'''

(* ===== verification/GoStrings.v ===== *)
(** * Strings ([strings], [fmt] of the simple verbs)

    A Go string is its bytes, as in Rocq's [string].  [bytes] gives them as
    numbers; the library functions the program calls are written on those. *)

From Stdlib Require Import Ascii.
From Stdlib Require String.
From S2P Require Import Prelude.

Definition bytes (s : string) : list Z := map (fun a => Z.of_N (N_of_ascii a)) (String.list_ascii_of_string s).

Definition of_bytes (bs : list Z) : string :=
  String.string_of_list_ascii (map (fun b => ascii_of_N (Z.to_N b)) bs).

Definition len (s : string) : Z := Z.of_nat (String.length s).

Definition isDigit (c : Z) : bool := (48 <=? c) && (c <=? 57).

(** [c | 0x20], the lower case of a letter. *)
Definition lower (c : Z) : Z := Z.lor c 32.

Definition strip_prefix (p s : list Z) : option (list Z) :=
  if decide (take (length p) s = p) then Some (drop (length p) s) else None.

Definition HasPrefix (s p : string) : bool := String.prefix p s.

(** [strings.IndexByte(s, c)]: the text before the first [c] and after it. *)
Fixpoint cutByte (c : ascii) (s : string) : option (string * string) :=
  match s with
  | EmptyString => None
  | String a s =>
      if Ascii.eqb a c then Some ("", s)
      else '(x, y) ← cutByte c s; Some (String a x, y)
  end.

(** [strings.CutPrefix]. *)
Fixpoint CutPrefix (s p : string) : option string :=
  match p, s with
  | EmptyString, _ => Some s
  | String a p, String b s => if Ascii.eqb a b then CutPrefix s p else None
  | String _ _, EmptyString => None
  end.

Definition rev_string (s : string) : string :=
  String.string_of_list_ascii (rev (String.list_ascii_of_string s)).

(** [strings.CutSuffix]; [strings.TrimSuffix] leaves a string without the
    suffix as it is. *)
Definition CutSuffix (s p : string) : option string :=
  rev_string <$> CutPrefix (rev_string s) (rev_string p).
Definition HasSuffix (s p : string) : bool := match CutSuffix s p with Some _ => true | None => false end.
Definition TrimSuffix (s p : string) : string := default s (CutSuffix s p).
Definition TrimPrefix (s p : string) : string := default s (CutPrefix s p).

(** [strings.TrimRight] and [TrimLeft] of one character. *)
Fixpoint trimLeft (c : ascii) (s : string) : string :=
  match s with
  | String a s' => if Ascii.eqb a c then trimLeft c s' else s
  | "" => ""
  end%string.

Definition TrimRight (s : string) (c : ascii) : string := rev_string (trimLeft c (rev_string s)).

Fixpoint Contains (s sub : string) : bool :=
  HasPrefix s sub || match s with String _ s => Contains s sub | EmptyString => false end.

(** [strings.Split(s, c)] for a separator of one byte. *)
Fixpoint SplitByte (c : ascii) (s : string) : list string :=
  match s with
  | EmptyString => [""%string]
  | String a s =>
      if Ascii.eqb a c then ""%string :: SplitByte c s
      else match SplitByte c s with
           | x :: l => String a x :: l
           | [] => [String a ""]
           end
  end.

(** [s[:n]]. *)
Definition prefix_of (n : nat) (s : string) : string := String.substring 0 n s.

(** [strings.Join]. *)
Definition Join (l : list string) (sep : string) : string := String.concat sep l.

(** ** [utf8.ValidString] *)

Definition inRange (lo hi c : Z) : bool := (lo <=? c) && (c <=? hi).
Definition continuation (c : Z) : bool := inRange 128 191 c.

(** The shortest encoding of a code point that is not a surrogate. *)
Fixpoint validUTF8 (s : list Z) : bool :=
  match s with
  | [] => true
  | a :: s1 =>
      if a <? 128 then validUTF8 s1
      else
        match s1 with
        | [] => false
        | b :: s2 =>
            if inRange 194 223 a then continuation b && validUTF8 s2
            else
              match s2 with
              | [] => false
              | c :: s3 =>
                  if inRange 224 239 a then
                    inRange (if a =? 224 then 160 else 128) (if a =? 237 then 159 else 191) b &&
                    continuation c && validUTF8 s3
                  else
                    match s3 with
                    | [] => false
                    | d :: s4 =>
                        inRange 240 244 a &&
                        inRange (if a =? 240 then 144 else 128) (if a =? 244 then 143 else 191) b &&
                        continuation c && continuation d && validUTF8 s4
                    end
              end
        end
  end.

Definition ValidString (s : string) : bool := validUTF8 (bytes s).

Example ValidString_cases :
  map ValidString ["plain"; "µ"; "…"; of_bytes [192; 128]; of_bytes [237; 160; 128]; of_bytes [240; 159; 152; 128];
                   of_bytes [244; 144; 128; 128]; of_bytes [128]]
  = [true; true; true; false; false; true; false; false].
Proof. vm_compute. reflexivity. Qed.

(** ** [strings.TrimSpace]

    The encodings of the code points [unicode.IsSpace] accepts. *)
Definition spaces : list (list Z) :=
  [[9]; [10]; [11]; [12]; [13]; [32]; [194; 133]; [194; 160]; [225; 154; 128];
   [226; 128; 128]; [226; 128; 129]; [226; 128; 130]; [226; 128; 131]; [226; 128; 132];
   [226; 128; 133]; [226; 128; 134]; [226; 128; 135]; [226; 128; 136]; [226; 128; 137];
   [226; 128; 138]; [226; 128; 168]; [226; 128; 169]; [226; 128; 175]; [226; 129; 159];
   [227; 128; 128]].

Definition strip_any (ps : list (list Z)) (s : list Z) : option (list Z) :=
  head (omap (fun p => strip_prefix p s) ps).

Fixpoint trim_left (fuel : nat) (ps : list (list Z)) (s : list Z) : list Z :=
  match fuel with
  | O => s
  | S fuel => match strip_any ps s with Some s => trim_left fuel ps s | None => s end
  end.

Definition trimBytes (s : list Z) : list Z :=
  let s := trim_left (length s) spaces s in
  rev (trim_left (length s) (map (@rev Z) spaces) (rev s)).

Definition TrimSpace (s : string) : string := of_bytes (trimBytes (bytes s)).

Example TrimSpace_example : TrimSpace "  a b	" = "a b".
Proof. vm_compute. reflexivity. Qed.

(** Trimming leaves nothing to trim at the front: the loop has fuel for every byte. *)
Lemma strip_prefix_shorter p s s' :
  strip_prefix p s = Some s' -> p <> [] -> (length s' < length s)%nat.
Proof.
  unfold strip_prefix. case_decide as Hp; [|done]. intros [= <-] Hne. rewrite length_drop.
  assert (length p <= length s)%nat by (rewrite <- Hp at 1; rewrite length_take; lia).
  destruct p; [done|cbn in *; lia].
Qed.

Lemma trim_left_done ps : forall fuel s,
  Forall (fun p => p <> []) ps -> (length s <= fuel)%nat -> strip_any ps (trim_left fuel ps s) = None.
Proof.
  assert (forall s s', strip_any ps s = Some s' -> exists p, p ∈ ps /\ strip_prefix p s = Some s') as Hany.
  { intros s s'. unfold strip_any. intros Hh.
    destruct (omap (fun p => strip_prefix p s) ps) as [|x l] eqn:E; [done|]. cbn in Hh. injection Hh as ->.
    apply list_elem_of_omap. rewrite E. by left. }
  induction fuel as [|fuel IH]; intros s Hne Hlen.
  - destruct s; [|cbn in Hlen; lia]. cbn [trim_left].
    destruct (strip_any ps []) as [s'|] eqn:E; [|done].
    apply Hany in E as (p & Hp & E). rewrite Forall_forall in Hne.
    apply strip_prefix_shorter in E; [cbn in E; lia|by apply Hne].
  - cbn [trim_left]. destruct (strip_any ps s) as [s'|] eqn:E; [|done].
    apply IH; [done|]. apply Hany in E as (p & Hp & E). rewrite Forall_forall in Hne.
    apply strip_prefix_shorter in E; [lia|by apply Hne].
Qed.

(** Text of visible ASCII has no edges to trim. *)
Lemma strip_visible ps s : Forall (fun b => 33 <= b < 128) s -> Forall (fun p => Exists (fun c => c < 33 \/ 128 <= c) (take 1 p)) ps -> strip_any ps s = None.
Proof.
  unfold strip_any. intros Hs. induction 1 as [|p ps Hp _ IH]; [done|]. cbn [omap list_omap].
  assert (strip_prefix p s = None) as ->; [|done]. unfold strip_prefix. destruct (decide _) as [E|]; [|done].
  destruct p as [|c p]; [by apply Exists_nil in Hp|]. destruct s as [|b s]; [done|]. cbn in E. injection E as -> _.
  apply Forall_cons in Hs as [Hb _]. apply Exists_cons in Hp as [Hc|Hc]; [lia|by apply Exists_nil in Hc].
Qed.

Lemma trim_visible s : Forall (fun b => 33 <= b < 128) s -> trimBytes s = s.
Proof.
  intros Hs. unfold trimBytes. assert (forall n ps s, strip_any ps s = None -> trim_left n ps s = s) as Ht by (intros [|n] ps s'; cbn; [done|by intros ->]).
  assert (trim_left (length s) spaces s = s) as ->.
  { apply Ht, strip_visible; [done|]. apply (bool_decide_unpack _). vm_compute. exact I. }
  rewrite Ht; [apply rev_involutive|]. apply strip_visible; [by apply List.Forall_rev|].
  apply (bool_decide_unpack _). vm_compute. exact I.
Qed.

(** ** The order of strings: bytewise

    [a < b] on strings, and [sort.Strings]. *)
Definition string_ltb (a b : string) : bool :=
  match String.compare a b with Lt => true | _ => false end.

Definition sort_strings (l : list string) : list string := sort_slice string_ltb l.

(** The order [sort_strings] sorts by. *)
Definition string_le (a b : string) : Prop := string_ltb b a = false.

'''

TASK GOAL →
Out of the entries above, write out only the lines between the line holding "Definition strip_prefix (p" and the line holding "Definition rev_string (s", inclusive, each exactly as given.

EXERCISE OUTPUT →
Definition strip_prefix (p s : list Z) : option (list Z) :=
  if decide (take (length p) s = p) then Some (drop (length p) s) else None.

Definition HasPrefix (s p : string) : bool := String.prefix p s.

(** [strings.IndexByte(s, c)]: the text before the first [c] and after it. *)
Fixpoint cutByte (c : ascii) (s : string) : option (string * string) :=
  match s with
  | EmptyString => None
  | String a s =>
      if Ascii.eqb a c then Some ("", s)
      else '(x, y) ← cutByte c s; Some (String a x, y)
  end.

(** [strings.CutPrefix]. *)
Fixpoint CutPrefix (s p : string) : option string :=
  match p, s with
  | EmptyString, _ => Some s
  | String a p, String b s => if Ascii.eqb a b then CutPrefix s p else None
  | String _ _, EmptyString => None
  end.

Definition rev_string (s : string) : string :=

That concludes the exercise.